Go through the records below line by line and report how many lines include "without", giving the number only.

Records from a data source
.....

(** The end of the scan of an area: where each loop stops. *)
Lemma scan_area b len im index :
  bia_ok im -> seg b sizeof_CH (render_bia len im) ->
  let fs1 := take (Z.to_nat index) (bi_custom im) in
  let a1 := custom_start im + zlen (render_fields fs1) in
  skip_fields 5 b (sizeof_CH + BIA_variable) = Some (custom_start im) /\
  goto_loop (scan_fuel b) b (custom_start im) index = Some (a1, index - zlen fs1) /\
  end_loop (scan_fuel b) b a1 = Some (custom_start im + zlen (render_fields (bi_custom im))).
Proof.
  intros Hok Hs fs1 a1. unfold sizeof_CH in Hs.
  destruct (render_bia_parts _ _ _ _ Hok Hs) as (_ & _ & _ & _ & Hp & _ & H0 & Hc & He & _).
  destruct Hok as (_ & _ & H4 & Hfp & Hfc).
  assert (Hc' : seg b (custom_start im) (render_fields (bi_custom im))).
  { eapply seg_at; [done|]. unfold custom_start. lia. }
  pose proof Hc' as Hsp. rewrite (render_take_drop (Z.to_nat index)) in Hsp. apply seg_app in Hsp as [Hs1 Hs2].
  fold fs1 in Hs1, Hs2. fold a1 in Hs2. set (fs2 := drop (Z.to_nat index) (bi_custom im)) in *.
  assert (Hfs : zlen (render_fields (bi_custom im)) = zlen (render_fields fs1) + zlen (render_fields fs2)).
  { rewrite (render_take_drop (Z.to_nat index) (bi_custom im)). fold fs1 fs2. zl. }
  assert (Hend : ld b (a1 + zlen (render_fields fs2)) = Some FRU_END_MARKER).
  { eapply ld_at; [exact He|]. unfold a1, custom_start. lia. }
  assert (Hfs1 : Forall field_ok fs1) by by apply Forall_take.
  assert (Hfs2 : Forall field_ok fs2) by by apply Forall_drop.
  split_and!.
  - change 5%nat with (4 + 1)%nat. rewrite <- H4.
    replace (length (bi_predef im) + 1)%nat with (length (bi_predef im ++ [file_id_field]))
      by by rewrite length_app.
    rewrite skip_fields_run.
    + unfold custom_start, sizeof_CH, BIA_variable. zl. change (zlen (f_data file_id_field)) with 0. change (zlen (render_fields [])) with 0. res_lia.
    + apply Forall_app. split; [done|]. constructor; [apply file_id_ok|done].
    + rewrite render_fields_app. apply seg_app. split; [done|]. apply seg_cons.
      split; [eapply ld_at; [exact H0|]; unfold sizeof_CH, BIA_variable; lia|].
      apply seg_nil. apply seg_bounds in Hc. unfold sizeof_CH, BIA_variable. zl.
  - destruct (ld_total b a1) as [c Hcc].
    { apply ld_bounds in Hend. apply seg_bounds in Hs2. zl. }
    apply (goto_run _ _ _ _ _ c); try done.
    + destruct (decide (index < 0)) as [Hn|Hn].
      * right. unfold fs1. by rewrite Z2Nat.nonpos by lia.
      * left. unfold fs1. rewrite zlen_firstn. lia.
    + destruct (decide (index <= zlen fs1)) as [Hle|Hgt]; [by right|left].
      assert (fs2 = []) as Hnil.
      { apply drop_ge. unfold fs1 in Hgt. rewrite zlen_firstn in Hgt. unfold zlen in Hgt. lia. }
      rewrite Hnil in Hend. rewrite (ld_at _ _ a1 _ Hend) in Hcc by (cbn; zl). congruence.
    + by eapply scan_fuel_ok.
  - rewrite (end_run fs2); [|done..|by eapply scan_fuel_ok]. unfold a1. res_lia.
Qed.

Lemma scan_custom b len im index :
  fru_image b false len im ->
  let fs1 := take (Z.to_nat index) (bi_custom im) in
  let a1 := custom_start im + zlen (render_fields fs1) in
  skip_fields 5 b (sizeof_CH + BIA_variable) = Some (custom_start im) /\
  goto_loop (scan_fuel b) b (custom_start im) index = Some (a1, index - zlen fs1) /\
  end_loop (scan_fuel b) b a1 = Some (custom_start im + zlen (render_fields (bi_custom im))).
Proof. intros (_ & Hok & Hs & _). by apply (scan_area _ len). Qed.

(** Two areas read from the same bytes have fields of the same size. *)
Lemma area_fields_size b len1 im1 len2 im2 :
  bia_ok im1 -> seg b sizeof_CH (render_bia len1 im1) -> bia_ok im2 -> seg b sizeof_CH (render_bia len2 im2) ->
  zlen (render_fields (bi_predef im1)) + zlen (render_fields (bi_custom im1)) =
  zlen (render_fields (bi_predef im2)) + zlen (render_fields (bi_custom im2)) /\ len1 = len2.
Proof.
  intros Hok1 Hs1 Hok2 Hs2.
  destruct (scan_area b len1 im1 0 Hok1 Hs1) as (Hk1 & _ & He1), (scan_area b len2 im2 0 Hok2 Hs2) as (Hk2 & _ & He2).
  rewrite Hk1 in Hk2. injection Hk2 as Hk2. change (Z.to_nat 0) with 0%nat in He1, He2. cbv zeta in He1, He2. rewrite !take_0 in He1, He2. rewrite Hk2, He2 in He1.
  destruct (render_bia_parts _ _ _ _ Hok1 Hs1) as (_ & Hl1 & _), (render_bia_parts _ _ _ _ Hok2 Hs2) as (_ & Hl2 & _).
  rewrite Hl1 in Hl2. unfold custom_start in *. split; [|congruence]. injection He1. lia.
Qed.

(** An area of more than 2040 bytes does not fit its length byte: its bytes are no
    image at all. *)
Lemma long_area_no_image h len im tail :
  ch_ok false h -> bia_ok im -> is_byte len ->
  2040 < 9 + zlen (render_fields (bi_predef im)) + zlen (render_fields (bi_custom im)) ->
  forall old len2 im2, ~ fru_image (h ++ render_bia len im ++ tail) old len2 im2.
Proof.
  intros Hch Hok Hb Hlong old len2 im2 [(h2 & Hch2 & Hs2) (Hok2 & Hs & Ht)].
  pose proof (zlen_ch _ _ Hch) as Hl. pose proof (zlen_ch _ _ Hch2) as Hl2.
  assert (h2 = h) as ->.
  { apply (seg_inj _ _ _ _ Hs2); [by exists [], (render_bia len im ++ tail)|lia]. }
  destruct old.
  { destruct Hch as (i & c & p & m & pd & ->). cbn in Hch2. discriminate. }
  assert (Hs1 : seg (h ++ render_bia len im ++ tail) sizeof_CH (render_bia len im)) by by exists h, tail.
  destruct (area_fields_size _ _ _ _ _ Hok Hs1 Hok2 Hs) as [Hz <-].
  unfold bia_total in Ht. unfold is_byte in Hb. lia.
Qed.
(** ** Lemmas: appending to the initialised part of a buffer *)

Lemma st_app d rest v a :
  a = zlen d -> 0 < zlen rest ->
  exists rest', st (d ++ rest) a v = Some ((d ++ [u8 v]) ++ rest') /\ zlen rest' = zlen rest - 1.
Proof.
  intros -> Hr. destruct rest as [|x rest]; [zl|]. exists rest.
  rewrite st_mid by done. split; [by rewrite <- (assoc_L (++))|zl].
Qed.

Lemma wr_app d rest src a :
  a = zlen d -> zlen src <= zlen rest ->
  exists rest', wr_range (d ++ rest) a src = Some ((d ++ src) ++ rest') /\ zlen rest' = zlen rest - zlen src.
Proof.
  intros -> Hr. pose proof (zlen_nonneg src). destruct (split_at rest (zlen src)) as (gap & r & -> & Hg); [lia|].
  exists r. rewrite wr_mid by done. split; [by rewrite <- (assoc_L (++))|zl].
Qed.

Lemma memset_app d rest n a :
  a = zlen d -> 0 <= n <= zlen rest ->
  exists rest', memset (d ++ rest) a 0 n = Some ((d ++ replicate (Z.to_nat n) 0) ++ rest') /\
    zlen rest' = zlen rest - n.
Proof.
  intros -> Hn. destruct (split_at rest n) as (gap & r & -> & Hg); [lia|].
  exists r. rewrite memset_mid by done. split; [by rewrite <- (assoc_L (++))|zl].
Qed.

(** ** Lemmas: formatting *)

Lemma zlen_space_pad s n : zlen s <= n -> zlen (space_pad s n) = n.
Proof. intros H. unfold space_pad. zl. Qed.

Lemma space_pad_bytes s n : Forall is_byte s -> Forall is_byte (space_pad s n).
Proof.
  intros H. apply Forall_app. split; [done|]. apply Forall_replicate. unfold is_byte. lia.
Qed.

Lemma named_field_ok p : named_ok p -> field_ok (named_field p).
Proof.
  intros (Hl & _ & Hs & Hb). apply custom_field_ok; [by rewrite zlen_space_pad|by apply space_pad_bytes].
Qed.

Lemma zlen_named p : named_ok p -> zlen (render_field (named_field p)) = 1 + snd p.
Proof. intros (_ & _ & Hs & _). zl. cbn. by rewrite zlen_space_pad. Qed.

(** The field built on the stack. *)
Lemma stack_field s n : zlen s <= n -> wr_range (replicate (Z.to_nat n) 32) 0 s = Some (space_pad s n).
Proof.
  intros H. pose proof (zlen_nonneg s). unfold space_pad.
  replace (Z.to_nat n) with (length s + Z.to_nat (n - zlen s))%nat by (unfold zlen in *; lia).
  rewrite replicate_add. apply (wr_mid []); [done|]. by zl.
Qed.

Lemma format_named d rest p a :
  named_ok p -> a = zlen d -> 1 + snd p <= zlen rest ->
  exists rest', fru_area_format_field (d ++ rest) a (Some (space_pad (fst p) (snd p))) (snd p) IVFRU_TLB_TYPE_11 =
      Some (IVFRU_RET_SUCCESS, (d ++ render_field (named_field p)) ++ rest', a + 1 + snd p) /\
    zlen rest' = zlen rest - (1 + snd p).
Proof.
  intros (Hl & Hpos & Hs & Hb) Ha Hr. pose proof (zlen_space_pad _ _ Hs) as Hz.
  unfold fru_area_format_field. rewrite tl_byte_type_11 by done.
  destruct (st_app d rest (0xC0 + snd p) a) as (r1 & -> & H1); [done|lia|]. cbn [mbind option_bind].
  replace (rd_range (space_pad (fst p) (snd p)) 0 (snd p)) with (Some (space_pad (fst p) (snd p))).
  2:{ symmetry. rewrite <- (app_nil_r (space_pad _ _)) at 1. by apply (rd_mid []). }
  cbn [mbind option_bind].
  destruct (wr_app (d ++ [u8 (0xC0 + snd p)]) r1 (space_pad (fst p) (snd p)) (a + 1)) as (r2 & -> & H2);
    [zl|lia|]. cbn [mbind option_bind].
  exists r2. split; [|lia]. do 4 f_equal. rewrite <- (assoc_L (++)). unfold render_field, named_field, custom_field.
  cbn [f_tl f_data app]. rewrite Hz, u8_id; [done|]. destruct Hl. unfold is_byte. lia.
Qed.

Lemma format_named_rows named : forall d rest a rows,
  Forall named_ok named -> a = zlen d -> zlen (render_fields (named_field <$> named)) <= zlen rest ->
  exists rest',
    format_rows (d ++ rest) a ((named_row <$> named) ++ rows) =
      format_rows ((d ++ render_fields (named_field <$> named)) ++ rest')
        (a + zlen (render_fields (named_field <$> named))) rows /\
    zlen rest' = zlen rest - zlen (render_fields (named_field <$> named)).
Proof.
  induction named as [|p named IH]; intros d rest a rows Hok Ha Hr.
  - exists rest. change (render_fields _) with (@nil Z). rewrite zlen_nil, app_nil_r, Z.add_0_r. split; [done|lia].
  - inversion_clear Hok as [|? ? Hp Hps].
    change (render_fields (named_field <$> p :: named))
      with (render_field (named_field p) ++ render_fields (named_field <$> named)) in *.
    rewrite zlen_app, zlen_named in * by done.
    pose proof (zlen_nonneg (render_fields (named_field <$> named))).
    destruct (format_named d rest p a) as (r1 & Hf & H1); [done..|lia|].
    cbn [fmap list_fmap app format_rows fr_len fr_str fr_type named_row default].
    pose proof Hp as (_ & Hpos & Hs & _). rewrite (proj2 (Z.ltb_lt _ _) Hpos), stack_field by done.
    cbn [mbind option_bind]. unfold id. rewrite Hf. cbn [mbind option_bind].
    destruct (IH (d ++ render_field (named_field p)) r1 (a + 1 + snd p) rows) as (r2 & -> & H2);
      [done| rewrite zlen_app, zlen_named by done; lia|lia|].
    exists r2. rewrite (assoc_L (++)). split; [|lia]. f_equal. lia.
Qed.
(** A file that is no image is refused. *)
Lemma rm_refuses index image h rest l :
  files !! loc = Some image -> zlen image < 2 ^ 31 -> ch_ok false h -> image = h ++ rest ->
  Forall is_byte image -> (forall old len im, ~ fru_image image old len im) ->
  ld image (sizeof_CH + BIA_length) = Some l -> 0 <= l -> sizeof_CH + l * 8 + 65 <= zlen image ->
  exists w', ivfru_rm loc index (boot files shell) = Some (IVFRU_RET_INVALID_FRU_DATA, w') /\ lx_files w' = files.
Proof.
  intros Hf Hsm Hch Hi Hb Hno Hl Hl0 Hroom. unfold sizeof_CH in Hroom. assert (Hpos : 0 < zlen image < 2 ^ 31) by lia.
  destruct (validate_total image false l Hl Hl0 ltac:(unfold sizeof_CH; lia) (or_introl eq_refl)) as [[r flags] Hv].
  destruct (no_image_refused _ _ _ Hb ltac:(intros (? & ? & ? & ?); by eapply Hno) Hv) as [-> _].
  assert (Hold : fru_is_old_format image = Some false).
  { rewrite (old_format_seg _ h); [|rewrite Hi; by exists [], rest|by eapply zlen_ch].
    destruct Hch as (? & ? & ? & ? & ? & ->). by rewrite bool_decide_false by apply new_ch_not_old. }
  unfold ivfru_rm. rewrite (or_return_run _ _ _ _ _ (lx_read_boot loc files shell image Hf Hpos (Halloc _ Hpos))).
  rewrite with_buffer_lx, get_lx by lia. rewrite (lift_run _ _ _ _ Hold), (lift_run _ _ _ _ Hv).
  rewrite bool_decide_false by done. by eexists.
Qed.

(** C7: [ivfru_add] on a file holding a valid image, when memory is available and the
    file can be written, on every branch: a field of one byte or of more than 63 is
    refused and the file stays as it is; when [realloc] moves the buffer, the command
    goes on through pointers into the freed block, which is a fault; when the buffer
    stays in place the command succeeds and the file is exactly the area with the
    field inserted at the index (at the end for a negative index or one past the
    end), the other fields, the date and the common header kept, its length byte
    the low byte of the number of eight-byte groups.  That file is a valid image when
    the new area has at most 2040 bytes, and no image at all when it is longer. *)
Theorem ivfru_add_inserts index data :
  let im' := with_custom (insert_field index (custom_field data) (bi_custom im)) im in
  is_byte len -> Forall is_byte data ->
  if (zlen data =? 1) || (63 <? zlen data) then
    exists w', ivfru_add loc index data (zlen data) (boot files shell) = Some (IVFRU_RET_INVALID_ARGUMENT, w') /\
      lx_files w' = files /\ lx_shell w' = shell
  else if realloc_moves (zlen content) (8 + bia_total im') then
    ivfru_add loc index data (zlen data) (boot files shell) = None
  else
    exists h w', let image := h ++ render_bia (u8 (new_len im')) im' in
      ch_ok false h /\ seg content 0 h /\
      ivfru_add loc index data (zlen data) (boot files shell) = Some (IVFRU_RET_SUCCESS, w') /\
      lx_files w' = <[loc := image]> files /\ lx_shell w' = shell /\
      if bia_total im' <=? 2040 then fru_image image false (new_len im') im'
      else forall old len2 im2, ~ fru_image image old len2 im2.
Proof.
  intros im' Hby Hd. destruct (_ || _) eqn:Hbad; [apply add_bad_length_end; lia|].
  assert (Hlen : custom_len_ok (zlen data)) by (pose proof (zlen_nonneg data); split; lia).
  destruct (realloc_moves _ _) eqn:Hmove; [by apply add_moved_end|].
  destruct (add_end index data Hby Hlen Hd Hmove) as (h & w' & Hch & Hs & Hrun & Hf & Hsh).
  exists h, w'. fold im' in Hf |- *. split_and!; try done. by apply added_image.
Qed.

(** C8: [ivfru_rm] on a file holding a valid image, when memory is available and the
    file can be written, on every index: at the index of a custom field that is at
    least as long as all that follows it up to the end marker, the command succeeds
    and the file is exactly the image without that field; when more bytes follow the
    field, the [memcpy] that removes it copies an area over itself, which is
    undefined; any index without a custom field, negative ones included, is reported
    and the file stays as it is. *)
Theorem ivfru_rm_removes index :
  let im' := with_custom (delete_field index (bi_custom im)) im in
  is_byte len ->
  if (0 <=? index) && (index <? zlen (bi_custom im)) then
    if rm_overlaps index (bi_custom im) then ivfru_rm loc index (boot files shell) = None
    else exists h w', let image := h ++ render_bia (new_len im') im' in
      ch_ok false h /\ seg content 0 h /\
      ivfru_rm loc index (boot files shell) = Some (IVFRU_RET_SUCCESS, w') /\
      lx_files w' = <[loc := image]> files /\ lx_shell w' = shell /\ fru_image image false (new_len im') im'
  else
    exists w', ivfru_rm loc index (boot files shell) = Some (IVFRU_RET_INVALID_ARGUMENT, w') /\
      lx_files w' = files /\ lx_shell w' = shell.
Proof.
  intros im' Hb. destruct (_ && _) eqn:Hi; [|apply rm_bad_index_end; lia].
  destruct (rm_overlaps _ _) eqn:Ho; [apply rm_overlap_end; lia || done|].
  destruct (rm_end index Hb ltac:(lia) Ho) as (h & w' & Hch & Hs & Hrun & Hf & Hsh). exists h, w'.
  split_and!; try done.
  destruct (rm_run _ _ _ index Himage Hb ltac:(lia) Ho) as (_ & _ & _ & _ & _ & Hok' & Ht & _).
  rewrite <- (app_nil_r (render_bia _ _)). by apply image_join.
Qed.

End edit.

Section undo.
Context `{Libc} `{BoardIO}.
Context (loc : string) (files : gmap string (list Z)) (shell : list (string * list Z)).
Context (content : list Z) (len : Z) (im : bia_image).
Context (Hfile : files !! loc = Some content) (Hsmall : zlen content < 2 ^ 31) (Himage : fru_image content false len im).
Context (Hwrite : can_write loc = true) (Halloc : forall n, 0 < n < 2 ^ 31 -> alloc_ok n = true).

(** The second process refuses an image whose area does not fit its length byte. *)
Lemma rm_long_refused files1 shell1 index h im' :
  let image := h ++ render_bia (u8 (new_len im')) im' in
  files1 !! loc = Some image -> ch_ok false h -> Forall is_byte h -> bia_ok im' -> 2040 < bia_total im' < 2120 -> bia_total im' `mod` 8 = 0 ->
  (forall old len im, ~ fru_image image old len im) ->
  exists w', ivfru_rm loc index (boot files1 shell1) = Some (IVFRU_RET_INVALID_FRU_DATA, w') /\ lx_files w' = files1.
Proof.
  intros image Hf Hch Hhb Hok Htot Hm8 Hno. pose proof (zlen_ch _ _ Hch) as Hh.
  assert (Hz : zlen image = 8 + bia_total im') by (unfold image; rewrite zlen_app, Hh, zlen_render_bia; done).
  assert (Hs : seg image sizeof_CH (render_bia (u8 (new_len im')) im')).
  { exists h, []. by rewrite app_nil_r. }
  destruct (render_bia_parts _ _ _ _ Hok Hs) as (_ & Hl & _).
  apply (rm_refuses loc files1 shell1 Halloc index image h (render_bia (u8 (new_len im')) im') (u8 (new_len im'))); try done; [lia| | |].
  - apply Forall_app_2; [done|]. apply render_bia_bytes; [apply u8_byte|done].
  - apply u8_byte.
  - rewrite Hz. unfold sizeof_CH, u8, new_len. rewrite Z.quot_div_nonneg by lia. mlia.
Qed.

(** A file that is exactly an image with minimal padding. *)
Lemma minimal_image :
  let im0 := with_custom (bi_custom im) im in
  zlen content = 8 + bia_total im -> (bi_pad im < 8)%nat -> content = take 8 content ++ render_bia (new_len im0) im0.
Proof.
  intros im0 Hz Hpad. destruct (image_split _ _ _ _ Himage) as (h & tail & Hch & Hh & Hc). pose proof Himage as (_ & Hok & _ & Ht).
  assert (tail = []) as ->.
  { apply (f_equal zlen) in Hc. rewrite !zlen_app, zlen_render_bia in Hc by done. destruct tail; [done|]. zl. }
  assert (Hpe : pad8 (9 + zlen (render_fields (bi_predef im)) + zlen (render_fields (bi_custom im))) = Z.of_nat (bi_pad im)).
  { unfold pad8, round8, bia_total in *. pose proof (zlen_nonneg (render_fields (bi_predef im))).
    pose proof (zlen_nonneg (render_fields (bi_custom im))). rewrite Z.quot_div_nonneg by lia. mlia. }
  assert (Him0 : im0 = im).
  { unfold im0, with_custom. rewrite Hpe, Nat2Z.id. by destruct im. }
  rewrite Him0. unfold new_len. rewrite Ht, Z.quot_mul by lia. rewrite Hc, app_nil_r at 1.
  f_equal. rewrite Hc. symmetry. apply take_app_length'. unfold zlen in Hh. lia.
Qed.
(** A property of the board in the files. *)
Definition board_prop (f : files) (board : ivfru_board) (name : string) : option (list Z) :=
  f !! (board_dir board +:+ name).

Section board.
Context `{Libc} `{LinuxIO}.
Context (Hslack : 0 <= vla_slack) (Hopen : forall path, can_open path = true).

Lemma strlen_dir board : is_board board -> strlen (board_dir board) = 31.
Proof. intros Hb. by destruct board; [..|done]. Qed.

(** A path below the directory of a board fits its array, up to the slack after it. *)
Lemma board_path board s leaf size : is_board board -> ivfru_board2str board = Some s ->
  strlen leaf + 32 <= size + vla_slack ->
  vla_str size [IPMI_DT_PATH; BOARD_PREFIX; s; leaf] = Some (board_dir board +:+ leaf).
Proof.
  intros Hb Hs Hl.
  assert (E : foldr String.append "" [IPMI_DT_PATH; BOARD_PREFIX; s; leaf] = board_dir board +:+ leaf).
  { cbn [foldr]. unfold board_dir. rewrite Hs. cbn [default]. by rewrite <- !string_app_assoc, string_app_nil. }
  unfold vla_str. rewrite strbuild_ok; rewrite E; [done|].
  rewrite strlen_app, strlen_dir by done. lia.
Qed.

Lemma board_name board : is_board board -> exists s, ivfru_board2str board = Some s /\ strlen s = 2.
Proof. intros Hb. destruct board; [by eexists..|done]. Qed.

Lemma readable_run path w : readable path w = Some (bool_decide (is_Some (lx_files w !! path)), w).
Proof. done. Qed.
Lemma open_run path w : open_read path w = Some (lx_files w !! path, w).
Proof using Hopen. unfold open_read. by rewrite Hopen. Qed.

.....

* [RESULT OF THE TASK]: 2